431 S.W.2d 63 (1968)

Peter J. CLARADY, Relator,
v.
Honorable J. W. MILLS, Judge, Court of Domestic Relations of Harris County, Texas, et al., Respondents.

No. 15324.

Court of Civil Appeals of Texas, Houston (1st Dist.).

June 20, 1968.

Milton H. Mulitz, Houston, for relator.

Johnnie Abercia, Houston, for respondents.

BELL, Chief Justice.

This is an original proceeding in which Relator seeks a writ of mandamus directing the Honorable J. W. Mills, Judge of Domestic Relations Court of Harris County, to proceed to trial in Cause No. 697,995, entitled Peter J. Clarady vs. Mary Lee Clarady. *64 The cause is a proceeding for divorce filed by Relator as Plaintiff on April 5, 1966.

The attorney for the defendant, Mary Lee Clarady has repeatedly filed motions for continuance based on the assertion that Mrs. Clarady was and is insane and has been committed to a mental institution as a mentally ill person, but that she has not been so confined to satisfy the requirements of Article 4629, Subd. 6, Vernon's Ann.Tex. St., which authorizes a divorce, under certain circumstances, on the ground of the insanity of the spouse. The court has each time granted such continuance.

The record before us shows that Relator does not seek a divorce under said Subd. 6 of Article 4629, but seeks it on the basis of harsh and cruel treatment of such a nature as to render plaintiff and defendant living together as husband and wife insupportable.

The record also shows that Mary Lee Clarady was committed to the Austin State Hospital by the County Court of Travis County on August 9, 1967 for an indefinite period because she was found to be mentally ill and incompetent. She is still confined in said hospital.

The Relator is entitled to a trial of his cause. A person may assert his or her right to a divorce against the other when such right is based on any ground specified by Article 4629, even though the spouse, who is made defendant, is insane, provided that if the ground is insanity the provisions of Subd. 6 must be satisfied. However, no act committed by the defendant while she is insane may be grounds for divorce. The trial court, where, as here, there is no legally appointed guardian, must appoint a guardian ad litem to represent the insane defendant. We were informed in oral argument that this has been done. Robinson v. Robinson, 199 S.W.2d 256 (Tex.Civ.App.), n. w. h.; Powell v. Powell, 199 S.W.2d 285 (Tex.Civ.App.), n. w. h.; Fomby v. Fomby, 329 S.W.2d 111 (Tex.Civ. App.), n. w. h.; Popper v. Popper, 388 S.W.2d 468 (Tex.Civ.App.), writ dism.

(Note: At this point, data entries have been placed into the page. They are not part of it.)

(* ===== verification/RlcAmAck.v ===== *)
(** * RLC AM: acknowledgement

    What [rlc_am_ack_pdu] does to the transmission window, to the stored PDUs
    and to the queue of SDUs. Numbers are counted from the start of the entity
    on: PDU [k] has the sequence number [seq k]. *)

From S2P Require Import Prelude RlcUmEntity RlcUmDar RlcUmReasm RlcUmSegment RlcUmTx RlcAmStatus RlcAmEntity RlcAmReport RlcAmRx RlcAmRxProofs RlcAmTx RlcAmSegment RlcAmQueue RlcAmSegProofs.
Import RlcUmSegment RlcUmTx RlcAmStatus RlcAmEntity RlcAmReport RlcAmRxProofs RlcAmTx RlcAmSegment RlcAmQueue RlcAmSegProofs.

Module RlcAmAck.

(** ** SDUs *)

(** A slot without data changes. *)
Lemma ring_free (l : slots) i q j s x : ring l i q -> l !! j = Some s -> sdu_block s = None -> sdu_block x = None -> ring (<[j := x]> l) i q.
Proof.
  intros R Ej Bs Bx. revert i R. induction q as [|u q IH]; intros i R; cbn [ring] in *.
  - destruct R as (u & E & B). destruct (decide (j = Z.to_nat i)) as [->|Hne].
    + exists x. by rewrite list_lookup_insert_eq by by apply (lookup_lt_Some _ _ _ Ej).
    + exists u. by rewrite list_lookup_insert_ne.
  - destruct R as (E & [b B] & R). split; [|split; [by exists b|by apply IH]]. rewrite list_lookup_insert_ne; [done|]. intros ->. congruence.
Qed.

(** A slot changes, but not what it holds. *)
Lemma ring_same (l : slots) q : forall i j s s', 0 <= i < 128 -> (length q <= 127)%nat -> ring l i q -> l !! j = Some s -> um_sdu s' = um_sdu s ->
  sdu_block s' = sdu_block s -> nb_pdus s' = nb_pdus s ->
  exists q', ring (<[j := s']> l) i q' /\ Forall2 (fun u u' => um_sdu u' = um_sdu u /\ nb_pdus u' = nb_pdus u) q q'.
Proof.
  induction q as [|u q IH]; intros i j s s' Hi Hq R Ej Hu Hb Hn; cbn [ring] in *.
  - destruct R as (u & E & B). exists []. split; [|done]. cbn. destruct (decide (j = Z.to_nat i)) as [->|Hne].
    + exists s'. rewrite list_lookup_insert_eq by by apply (lookup_lt_Some _ _ _ Ej). split; [done|]. congruence.
    + exists u. by rewrite list_lookup_insert_ne.
  - destruct R as (E & B & R). cbn [length] in Hq. destruct (decide (j = Z.to_nat i)) as [->|Hne].
    + exists (s' :: q). assert (s = u) as -> by congruence. split.
      * split; [by rewrite list_lookup_insert_eq by by apply (lookup_lt_Some _ _ _ Ej)|]. split; [by rewrite Hb|].
        apply ring_insert; [apply next_index_range; lia|lia|apply apart_self; lia|done].
      * constructor; [done|]. by apply Forall2_same_length_lookup_2; [|intros; simplify_eq].
    + destruct (IH (next_index i) j s s' ltac:(apply next_index_range; lia) ltac:(lia) R Ej Hu Hb Hn) as (q' & R' & F).
      exists (u :: q'). split; [|by constructor]. split; [by rewrite list_lookup_insert_ne|done].
Qed.

(** The entity with other SDU slots, count of SDUs and confirmations. *)
Definition with_sdus (l : slots) (n : Z) (d : list (Z * rlc_tx_status_t)) (e : rlc_am_entity_t) : rlc_am_entity_t :=
  e <| input_sdus := l |> <| nb_sdu := n |> <| data_confs := d |>.

Lemma with_sdus_twice l n d l' n' d' e : with_sdus l' n' d' (with_sdus l n d e) = with_sdus l' n' d' e.
Proof. by destruct e. Qed.

Lemma with_sdus_confs l n d f e : with_sdus l n d (e <| data_confs ::= f |>) = with_sdus l n d e.
Proof. by destruct e. Qed.

Lemma tx_queue_sdus e q l n d q' : tx_queue e q -> length l = 128%nat -> ring l (current_sdu_index e) q' -> Forall slot_ok l ->
  Forall2 (fun u u' => um_sdu u' = um_sdu u /\ nb_pdus u' = nb_pdus u) q q' -> tx_queue (with_sdus l n d e) q' /\ um_sdu <$> q' = um_sdu <$> q.
Proof.
  intros [Q1 Q2 Q3 Q4 Q5 Q6 Q7 Q8 Q9 Q10 Q11 Q12] Hl R Hs F. pose proof (Forall2_length _ _ _ F) as HL.
  assert (Hum : um_sdu <$> q' = um_sdu <$> q).
  { clear - F. induction F as [|u u' q q' [H _] _ IH]; [done|]. cbn. by rewrite H, IH. }
  split; [|done]. unfold with_sdus. split; rproj; try done; rewrite <- ?HL; try done; [| |by rewrite Hum].
  - apply (Forall_fmap um_sdu). rewrite Hum. by apply (Forall_fmap um_sdu).
  - clear - F Q7. destruct F as [|u u' q q' _ F]; [done|]. cbn in *. induction F as [|u1 u1' q q' [H1 H2] _ IH]; [done|].
    apply Forall_cons in Q7 as [[E1 E2] Q7]. constructor; [|by apply IH]. rewrite H2. split; [|done].
    apply (f_equal RlcUm.sdu_segmented_size) in H1. cbn in H1. congruence.
Qed.

Lemma skip_transmitted_ok e q fuel : tx_queue e q -> skip_transmitted fuel e = Ok e.
Proof.
  intros [Q1 Q2 Q3 Q4 Q5 Q6 Q7 Q8 Q9 Q10 Q11 Q12]. assert (E : if current_sdu_index e =? next_sdu_index e then True else
    exists s, get_sdu e (current_sdu_index e) = Ok s /\ transmitted_successfully s = 0).
  { destruct q as [|s q]; cbn [ring length] in *.
    - rewrite Q5, Z.add_0_r, Z.mod_small, Z.eqb_refl by lia. done.
    - destruct Q3 as (E & B & _). destruct (_ =? _); [done|]. exists s. split; [by apply get_slot; [lia|]|].
      eapply Forall_lookup_1 in Q8 as (_ & _ & H); [|exact E]. by apply H. }
  destruct fuel; cbn [skip_transmitted]; destruct (_ =? _); try done; destruct E as (s & -> & H); cbn [mbind res_bind]; by rewrite H.
Qed.

Lemma Forall2_um_refl q : Forall2 (fun u u' => um_sdu u' = um_sdu u /\ nb_pdus u' = nb_pdus u) q q.
Proof. by apply Forall2_same_length_lookup_2; [|intros; simplify_eq]. Qed.

(** An SDU whose data is gone is released. *)
Lemma free_in_sdu_ok e q i s : tx_queue e q -> 0 <= i < 128 -> i <> next_sdu_index e -> input_sdus e !! Z.to_nat i = Some s -> sdu_block s = None ->
  let l' := <[Z.to_nat i := zero_sdu <| transmitted_successfully := 1 |>]> (input_sdus e) in
  rlc_am_free_in_sdu e i = Ok (with_sdus l' (nb_sdu e - 1) (data_confs e) e) /\ tx_queue (with_sdus l' (nb_sdu e - 1) (data_confs e) e) q.
Proof.
  intros HQ Hi Hn Es Bs l'. pose proof HQ as [Q1 Q2 Q3 Q4 Q5 Q6 Q7 Q8 Q9 Q10 Q11 Q12].
  assert (HQ' : tx_queue (with_sdus l' (nb_sdu e - 1) (data_confs e) e) q).
  { apply (tx_queue_sdus e q); [done|by unfold l'; rewrite length_insert|by apply (ring_free _ _ _ _ s)| |apply Forall2_um_refl].
    apply Forall_insert; [done|]. split; [done|]. split; [done|]. by intros [? ?]. }
  split; [|done]. unfold rlc_am_free_in_sdu. rewrite (proj2 (Z.leb_le _ _)) by (unfold RLC_AM_SDU_CONTROL_BUFFER_SIZE; lia).
  rewrite (get_slot e i s) by (lia || done). step_ok. rewrite Bs. cbv zeta.
  set (e1 := put_sdu _ _ _). assert (E1 : e1 = with_sdus l' (nb_sdu e - 1) (data_confs e) e) by (unfold e1, put_sdu, with_sdus; by destruct e).
  rewrite E1. assert (Hc : (current_sdu_index (with_sdus l' (nb_sdu e - 1) (data_confs e) e) =? i) = false).
  { apply Z.eqb_neq. unfold with_sdus. rproj. intros <-. destruct q as [|u q]; cbn [ring length] in *.
    - rewrite Z.add_0_r, Z.mod_small in Q5 by lia. congruence.
    - destruct Q3 as (E & [b B] & _). congruence. }
  rewrite Hc. by apply (skip_transmitted_ok _ q).
Qed.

In argument before us, Respondents' counsel, who was the attorney for Mrs. Clarady, suggested that he, at the request of Mrs. Clarady's family, had filed a cross-action for divorce. We call attention to the case of Dillion v. Dillion, 274 S.W. 217, in which the Amarillo Court of Civil Appeals held that an insane spouse may not maintain a suit for divorce either by herself, through next friend, or through a guardian. We find nothing in Texas contrary to said holding.

Relator is entitled to a writ of mandamus directing Respondent to proceed to trial of Relator's cause. We feel sure Respondent will proceed to trial without the actual issuance of the writ. No writ will actually issue unless our order be not complied with.